*TASK TO CARRY OUT:*
Could you write out the opening lines of the data, word for word, stopping after the line that contains "(forall (w : world)"?

*DATA EXCERPTS:*

━━━━━━━━

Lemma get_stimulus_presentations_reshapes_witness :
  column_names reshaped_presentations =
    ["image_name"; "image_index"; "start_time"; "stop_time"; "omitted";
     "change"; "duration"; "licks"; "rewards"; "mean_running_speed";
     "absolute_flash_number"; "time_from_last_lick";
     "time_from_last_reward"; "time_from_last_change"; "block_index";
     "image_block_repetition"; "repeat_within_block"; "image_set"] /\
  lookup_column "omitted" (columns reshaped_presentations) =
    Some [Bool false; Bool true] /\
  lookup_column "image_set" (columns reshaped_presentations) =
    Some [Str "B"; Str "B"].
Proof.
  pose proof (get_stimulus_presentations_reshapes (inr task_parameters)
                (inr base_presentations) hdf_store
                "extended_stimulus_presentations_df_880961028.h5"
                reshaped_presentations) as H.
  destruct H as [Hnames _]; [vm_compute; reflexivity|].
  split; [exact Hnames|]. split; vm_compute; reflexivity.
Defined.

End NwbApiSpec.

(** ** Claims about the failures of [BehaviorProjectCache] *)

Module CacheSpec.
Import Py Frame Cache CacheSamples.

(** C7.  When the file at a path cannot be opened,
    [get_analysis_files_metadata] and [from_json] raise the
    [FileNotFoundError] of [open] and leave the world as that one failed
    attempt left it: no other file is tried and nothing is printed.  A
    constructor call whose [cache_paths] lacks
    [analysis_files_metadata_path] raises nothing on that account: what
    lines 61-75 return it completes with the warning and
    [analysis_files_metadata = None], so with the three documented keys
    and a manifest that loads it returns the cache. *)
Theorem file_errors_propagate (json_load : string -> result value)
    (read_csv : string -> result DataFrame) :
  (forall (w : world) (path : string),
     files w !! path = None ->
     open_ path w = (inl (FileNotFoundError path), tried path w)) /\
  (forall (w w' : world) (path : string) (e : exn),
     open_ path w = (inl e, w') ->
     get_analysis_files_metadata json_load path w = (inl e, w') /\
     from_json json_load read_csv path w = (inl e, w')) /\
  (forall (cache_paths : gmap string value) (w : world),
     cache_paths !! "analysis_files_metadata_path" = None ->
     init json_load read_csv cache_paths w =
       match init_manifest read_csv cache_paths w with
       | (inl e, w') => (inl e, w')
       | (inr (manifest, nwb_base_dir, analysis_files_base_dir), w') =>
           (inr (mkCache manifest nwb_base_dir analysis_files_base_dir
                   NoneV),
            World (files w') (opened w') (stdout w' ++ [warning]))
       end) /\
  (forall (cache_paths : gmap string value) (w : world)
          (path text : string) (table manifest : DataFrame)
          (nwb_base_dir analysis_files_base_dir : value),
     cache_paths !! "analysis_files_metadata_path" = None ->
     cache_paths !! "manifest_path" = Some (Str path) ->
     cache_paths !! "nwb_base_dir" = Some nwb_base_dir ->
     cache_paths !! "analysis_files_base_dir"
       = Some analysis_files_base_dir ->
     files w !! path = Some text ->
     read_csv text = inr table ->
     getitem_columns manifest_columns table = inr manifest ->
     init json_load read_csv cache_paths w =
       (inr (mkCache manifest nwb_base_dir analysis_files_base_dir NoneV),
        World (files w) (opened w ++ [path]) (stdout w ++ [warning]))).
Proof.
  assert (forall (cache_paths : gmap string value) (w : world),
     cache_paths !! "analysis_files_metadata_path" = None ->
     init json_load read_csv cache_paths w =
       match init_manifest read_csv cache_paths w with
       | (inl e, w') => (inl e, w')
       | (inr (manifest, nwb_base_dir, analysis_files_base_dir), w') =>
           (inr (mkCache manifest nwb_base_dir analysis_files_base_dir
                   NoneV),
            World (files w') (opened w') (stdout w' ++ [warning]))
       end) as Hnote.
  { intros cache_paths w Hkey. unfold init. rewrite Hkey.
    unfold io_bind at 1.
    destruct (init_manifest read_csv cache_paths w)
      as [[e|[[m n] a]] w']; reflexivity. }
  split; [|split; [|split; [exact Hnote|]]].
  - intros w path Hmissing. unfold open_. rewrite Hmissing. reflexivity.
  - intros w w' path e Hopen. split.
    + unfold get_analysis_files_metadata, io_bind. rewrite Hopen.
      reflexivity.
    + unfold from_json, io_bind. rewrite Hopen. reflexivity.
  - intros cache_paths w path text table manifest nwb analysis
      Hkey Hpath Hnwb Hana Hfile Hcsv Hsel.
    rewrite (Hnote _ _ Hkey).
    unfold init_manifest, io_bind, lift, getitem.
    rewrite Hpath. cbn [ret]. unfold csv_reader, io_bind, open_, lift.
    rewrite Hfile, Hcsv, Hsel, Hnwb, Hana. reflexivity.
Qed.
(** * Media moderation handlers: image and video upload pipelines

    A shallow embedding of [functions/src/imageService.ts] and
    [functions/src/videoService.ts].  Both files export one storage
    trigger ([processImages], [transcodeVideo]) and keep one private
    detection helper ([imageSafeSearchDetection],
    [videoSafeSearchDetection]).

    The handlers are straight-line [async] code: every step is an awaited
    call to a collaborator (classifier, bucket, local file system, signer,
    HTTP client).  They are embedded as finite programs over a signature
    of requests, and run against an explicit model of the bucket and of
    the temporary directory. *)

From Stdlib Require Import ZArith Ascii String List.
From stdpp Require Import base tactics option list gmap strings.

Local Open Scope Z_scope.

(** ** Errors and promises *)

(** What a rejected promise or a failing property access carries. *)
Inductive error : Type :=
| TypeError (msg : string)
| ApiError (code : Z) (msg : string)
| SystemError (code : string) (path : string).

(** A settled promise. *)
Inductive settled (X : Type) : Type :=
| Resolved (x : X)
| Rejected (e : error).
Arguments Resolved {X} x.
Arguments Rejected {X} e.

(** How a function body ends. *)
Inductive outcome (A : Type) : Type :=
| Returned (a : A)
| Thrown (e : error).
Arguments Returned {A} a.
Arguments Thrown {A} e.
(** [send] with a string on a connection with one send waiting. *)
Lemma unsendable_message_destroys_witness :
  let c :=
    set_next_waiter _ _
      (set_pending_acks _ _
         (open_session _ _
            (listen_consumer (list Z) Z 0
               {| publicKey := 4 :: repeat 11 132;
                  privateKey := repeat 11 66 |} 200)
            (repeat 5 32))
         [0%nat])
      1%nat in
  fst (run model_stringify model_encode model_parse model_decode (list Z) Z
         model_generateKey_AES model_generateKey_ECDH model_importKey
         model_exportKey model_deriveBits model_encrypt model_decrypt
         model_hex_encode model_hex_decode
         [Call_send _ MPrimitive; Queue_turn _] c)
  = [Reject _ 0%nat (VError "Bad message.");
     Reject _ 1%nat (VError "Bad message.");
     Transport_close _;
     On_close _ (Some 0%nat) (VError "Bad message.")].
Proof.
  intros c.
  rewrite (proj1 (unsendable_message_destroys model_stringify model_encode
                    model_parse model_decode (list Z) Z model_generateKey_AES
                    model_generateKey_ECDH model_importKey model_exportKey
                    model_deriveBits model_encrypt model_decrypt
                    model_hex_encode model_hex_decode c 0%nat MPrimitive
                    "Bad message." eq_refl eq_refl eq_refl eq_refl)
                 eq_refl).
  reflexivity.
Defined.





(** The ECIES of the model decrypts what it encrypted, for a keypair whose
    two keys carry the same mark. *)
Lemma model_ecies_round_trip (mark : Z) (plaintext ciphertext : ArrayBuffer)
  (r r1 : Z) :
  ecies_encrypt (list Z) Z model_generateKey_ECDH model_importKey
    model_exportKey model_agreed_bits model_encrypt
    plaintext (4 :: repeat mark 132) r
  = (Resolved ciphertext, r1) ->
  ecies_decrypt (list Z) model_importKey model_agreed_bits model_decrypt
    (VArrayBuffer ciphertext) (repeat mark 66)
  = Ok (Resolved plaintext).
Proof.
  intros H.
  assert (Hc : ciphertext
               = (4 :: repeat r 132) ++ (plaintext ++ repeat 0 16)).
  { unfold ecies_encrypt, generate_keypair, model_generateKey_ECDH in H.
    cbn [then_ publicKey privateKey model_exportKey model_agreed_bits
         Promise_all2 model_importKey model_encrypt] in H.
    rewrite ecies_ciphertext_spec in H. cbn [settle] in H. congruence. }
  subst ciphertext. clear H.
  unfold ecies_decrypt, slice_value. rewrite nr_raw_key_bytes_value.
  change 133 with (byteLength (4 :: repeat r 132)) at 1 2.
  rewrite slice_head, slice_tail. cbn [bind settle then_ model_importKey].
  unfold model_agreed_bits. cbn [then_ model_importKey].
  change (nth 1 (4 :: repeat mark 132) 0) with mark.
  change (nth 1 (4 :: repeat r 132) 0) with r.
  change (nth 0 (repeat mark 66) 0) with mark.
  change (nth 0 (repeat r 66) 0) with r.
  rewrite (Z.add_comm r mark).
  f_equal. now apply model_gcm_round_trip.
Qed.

━━━━━━━━

*TASK RESULT:*
Lemma get_stimulus_presentations_reshapes_witness :
  column_names reshaped_presentations =
    ["image_name"; "image_index"; "start_time"; "stop_time"; "omitted";
     "change"; "duration"; "licks"; "rewards"; "mean_running_speed";
     "absolute_flash_number"; "time_from_last_lick";
     "time_from_last_reward"; "time_from_last_change"; "block_index";
     "image_block_repetition"; "repeat_within_block"; "image_set"] /\
  lookup_column "omitted" (columns reshaped_presentations) =
    Some [Bool false; Bool true] /\
  lookup_column "image_set" (columns reshaped_presentations) =
    Some [Str "B"; Str "B"].
Proof.
  pose proof (get_stimulus_presentations_reshapes (inr task_parameters)
                (inr base_presentations) hdf_store
                "extended_stimulus_presentations_df_880961028.h5"
                reshaped_presentations) as H.
  destruct H as [Hnames _]; [vm_compute; reflexivity|].
  split; [exact Hnames|]. split; vm_compute; reflexivity.
Defined.

End NwbApiSpec.

(** ** Claims about the failures of [BehaviorProjectCache] *)

Module CacheSpec.
Import Py Frame Cache CacheSamples.

(** C7.  When the file at a path cannot be opened,
    [get_analysis_files_metadata] and [from_json] raise the
    [FileNotFoundError] of [open] and leave the world as that one failed
    attempt left it: no other file is tried and nothing is printed.  A
    constructor call whose [cache_paths] lacks
    [analysis_files_metadata_path] raises nothing on that account: what
    lines 61-75 return it completes with the warning and
    [analysis_files_metadata = None], so with the three documented keys
    and a manifest that loads it returns the cache. *)
Theorem file_errors_propagate (json_load : string -> result value)
    (read_csv : string -> result DataFrame) :
  (forall (w : world) (path : string),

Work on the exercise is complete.